Commentary

Open Your Eyes

I have terrible vision. I can hardly read text a few inches away, depending on the size of the font and how much I squint. As a result, I have worn either glasses or contacts since second grade. When I got my first pair of glasses I was ecstatic – for the first time in my life, I could differentiate birds from planes, mountains from molehills, and the attempt from the deed. I could read numbers on buildings and the board in math class. I could see that trees were not simply green clouds, but had individual leaves and branches. I was amazed and enchanted with the beauty of the world all over again. This past fall, however, as I took my glasses off while walking through Central Park, I realized that I no longer enjoyed wearing them. No, now I prefer not to discern the sharp edges of our moribund world, but rather to see an indistinct and amaranthine version of reality, the very one portrayed by Renoir and Monet.
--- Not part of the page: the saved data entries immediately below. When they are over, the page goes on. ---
(** * The Frostlogic administrative console: embedding and properties

    A shallow embedding of the three Streamlit scripts
    ([streamlit_app.py], [pages/01_Configuration.py],
    [pages/02_Upload_Files.py]): the scalar coercion of the configuration
    editor, the SQL text built by the procedure wrappers and the envelopes
    they return, the dual-mode JSON editor, and the page controllers'
    delete and save flows.

    Conventions of the embedding.
    - A Python [str] is a Rocq [string]; a character is a code point below
      256 (Latin-1).
    - A Python [dict] whose order is observable (it is printed by
      [json.dumps]) is an association list; [st.session_state] flags are a
      [gmap].
    - [try ... except] is an [option] or a sum; [st.rerun()] ends the pass
      with the session state reached so far. *)

From Stdlib Require Import ZArith String Ascii List Bool Lia.
From Stdlib Require Import Numbers.DecimalString.
From Stdlib Require Import DecimalPos.
From stdpp Require Import gmap strings.
Import ListNotations.

#[local] Set Warnings "-register-all".

Local Open Scope string_scope.
Local Open Scope bool_scope.
Lemma sum_over_le_100 ds :
  Forall (fun v => AgentDecision.confidence v <= 100) ds ->
  sum_over AgentDecision.confidence ds <= 100 * len ds.
Proof.
  induction 1 as [|d ds Hd _ IH].
  - vm_compute. discriminate.
  - cbn [sum_over foldr]. fold (sum_over AgentDecision.confidence ds).
    assert (E : len (d :: ds) == len ds + 1).
    { unfold len. cbn [length]. rewrite Nat2Z.inj_succ, <- Z.add_1_r.
      rewrite inject_Z_plus. reflexivity. }
    rewrite E. lra.
Qed.

(** X17.  The confidence of a returned decision is the average of the votes'
    confidences, each weighted 1.2 for a buy vote, 1.1 for a sell vote
    and 1 for a hold vote.  With no negative confidence among the votes
    it lies between the plain average and 1.2 times the plain average,
    so for confidences up to 100 it can reach 120 but not exceed it. *)
Theorem confidence_between_averages {S} (analysis_data : AnalysisData.t)
    (ds : list AgentDecision.t) (ps : gmap string Q) (s s' : S)
    (d : MainAgentDecision.t) :
  _make_final_decision analysis_data ds ps s = Ret d s' ->
  Forall (fun v => 0 <= AgentDecision.confidence v) ds ->
  MainAgentDecision.confidence d
  == average (fun v => AgentDecision.confidence v * weight_of v) ds /\
  average AgentDecision.confidence ds <= MainAgentDecision.confidence d /\
  MainAgentDecision.confidence d
  <= (12 # 10) * average AgentDecision.confidence ds /\
  (Forall (fun v => AgentDecision.confidence v <= 100) ds ->
   MainAgentDecision.confidence d <= 120).
Proof.
  intros E Hpos.
  destruct (_make_final_decision_fields _ _ _ _ _ _ E)
    as (_ & _ & -> & _).
  destruct ds as [|d0 ds].
  - cbn. split; [reflexivity|]. split; [lra|]. split; [lra|].
    intros _. vm_compute. discriminate.
  - set (l := d0 :: ds) in *.
    destruct (foldl_vote l (mk_tally 0 0 0 0 0)) as (_ & _ & _ & _ & Hw).
    cbn [weighted_confidence] in Hw.
    destruct (weighted_sum_bounds l Hpos) as [B1 B2].
    pose proof (len_pos d0 ds) as Hn. fold l in Hn.
    unfold average. subst l. cbv iota. set (l := d0 :: ds) in *.
    set (W := weighted_confidence (foldl vote (mk_tally 0 0 0 0 0) l)) in *.
    set (sw := sum_over (fun v => AgentDecision.confidence v * weight_of v) l)
      in *.
    set (sc := sum_over AgentDecision.confidence l) in *.
    assert (EW : W == sw) by (rewrite Hw; ring).
    split; [rewrite EW; reflexivity|].
    split; [rewrite EW; apply Qdiv_le_compat_r; assumption|].
    split.
    + rewrite EW.
      assert (E12 : (12 # 10) * (sc / len l) == ((12 # 10) * sc) / len l)
        by (field; lra).
      rewrite E12. apply Qdiv_le_compat_r; assumption.
    + intros H100. apply sum_over_le_100 in H100. fold sc in H100.
      rewrite EW.
      assert (E120 : 120 == ((12 # 10) * (100 * len l)) / len l)
        by (field; lra).
      rewrite E120. apply Qdiv_le_compat_r; [assumption|lra].
Qed.

Lemma confidence_between_averages_witness :
  exists d,
    _make_final_decision sample_analysis
      [vote_of DT_BUY 100 None; vote_of DT_STRONG_BUY 100 None]
      sample_portfolio_state tt = Ret d tt /\
    100 <= MainAgentDecision.confidence d /\
    MainAgentDecision.confidence d <= 120.
Proof.
  eexists. split; [vm_compute; reflexivity|].
  destruct (confidence_between_averages sample_analysis
              [vote_of DT_BUY 100 None; vote_of DT_STRONG_BUY 100 None]
              sample_portfolio_state tt tt _ ltac:(vm_compute; reflexivity))
    as (_ & Hlo & _ & Hhi).
  - repeat constructor; vm_compute; discriminate.
  - split.
    + refine (Qle_trans _ _ _ _ Hlo). vm_compute. discriminate.
    + apply Hhi. repeat constructor; vm_compute; discriminate.
Defined.
(** * Customer segmentation dashboard (dashboard.py)

    A shallow embedding of the loader and of the aggregates that the
    dashboard script computes with pandas, followed by the properties of
    these computations.

    Conventions of the embedding.
    - A cell of a table is a [value]: a number, a string, a timestamp or
      the missing value (pandas' NaN / NaT).  A number is the rational
      that a 64-bit integer or a finite binary floating-point number
      stands for.
    - What NumPy computes on numbers (sums, means, rounding), and the
      order in which its quicksort leaves items with equal keys, is not
      computed here: these routines are a parameter of the embedding, a
      [pd.numpy], and the properties hold for every one of them.
    - A [DataFrame] is a schema (column labels with their dtype), the name
      and dtype of its index, and its rows (index label and cells).
    - Python exceptions are the [Raise] outcome of a [result].
    - The script binds data frames to variables and updates some of them
      in place; data frames therefore live in a heap, addressed by
      location, and the script is a computation in the monad [M] over a
      [world] (heap and rendered widgets). *)

From Stdlib Require Import QArith Qround ZArith List String Ascii Bool Lia.
From Stdlib Require Import Permutation Sorted DecimalString.
From stdpp Require Import list.
Import ListNotations.
Local Open Scope string_scope.
Local Open Scope list_scope.

(** ** Values, series and data frames *)

Inductive value : Type :=
| Num (q : Q)
| Str (s : string)
| Stamp (t : Z)
| NaN.

Inductive dtype : Type := Numeric | Object | Datetime.

Record row : Type := Row { label : value; cells : list value }.

Record Series : Type := MkSeries {
  s_name : option string;
  s_dtype : dtype;
  s_index_name : option string;
  s_index_dtype : dtype;
  items : list (value * value)
}.

Record DataFrame : Type := Frame {
  index_name : option string;
  index_dtype : dtype;
  schema : list (string * dtype);
  rows : list row
}.

Inductive exn : Type :=
| FileNotFoundError (path : string)
| EmptyDataError
| KeyError (key : string)
| IndexError
| TypeError (what : string)
| ValueError (what : string)
| DateParseError (text : string)
| NameError.

Inductive result (A : Type) : Type :=
| Ok (a : A)
| Raise (e : exn).

Arguments Ok {A} a.
Arguments Raise {A} e.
For I no longer wish to observe the actuality of the world in which we live. I do not wish to look upon a world in which the U.S. has not signed the Kyoto Treaty on a selfish economic basis and thus making our country almost wholly responsible for the perpetuation of Global Climate Change; a world in which politicians are too concerned with their own careers to take a strong stance in any significant environmental debates. I don’t want to see a world in which chickens are stuffed into cages to lay eggs and wild horses are shipped off to slaughterhouses for dog food; a world in which people celebrate a mild winter without recognizing – or, worse, disregarding – its implications. Although I only grasped the full gravity of these issues this fall when I began my studies in Environmental Science, I immediately realized that I was one of these apathetic people myself. And at that moment I knew that I could only retain hope by acting myself. And I realized that I could not bear to live in a world, which I wanted to see without my glasses.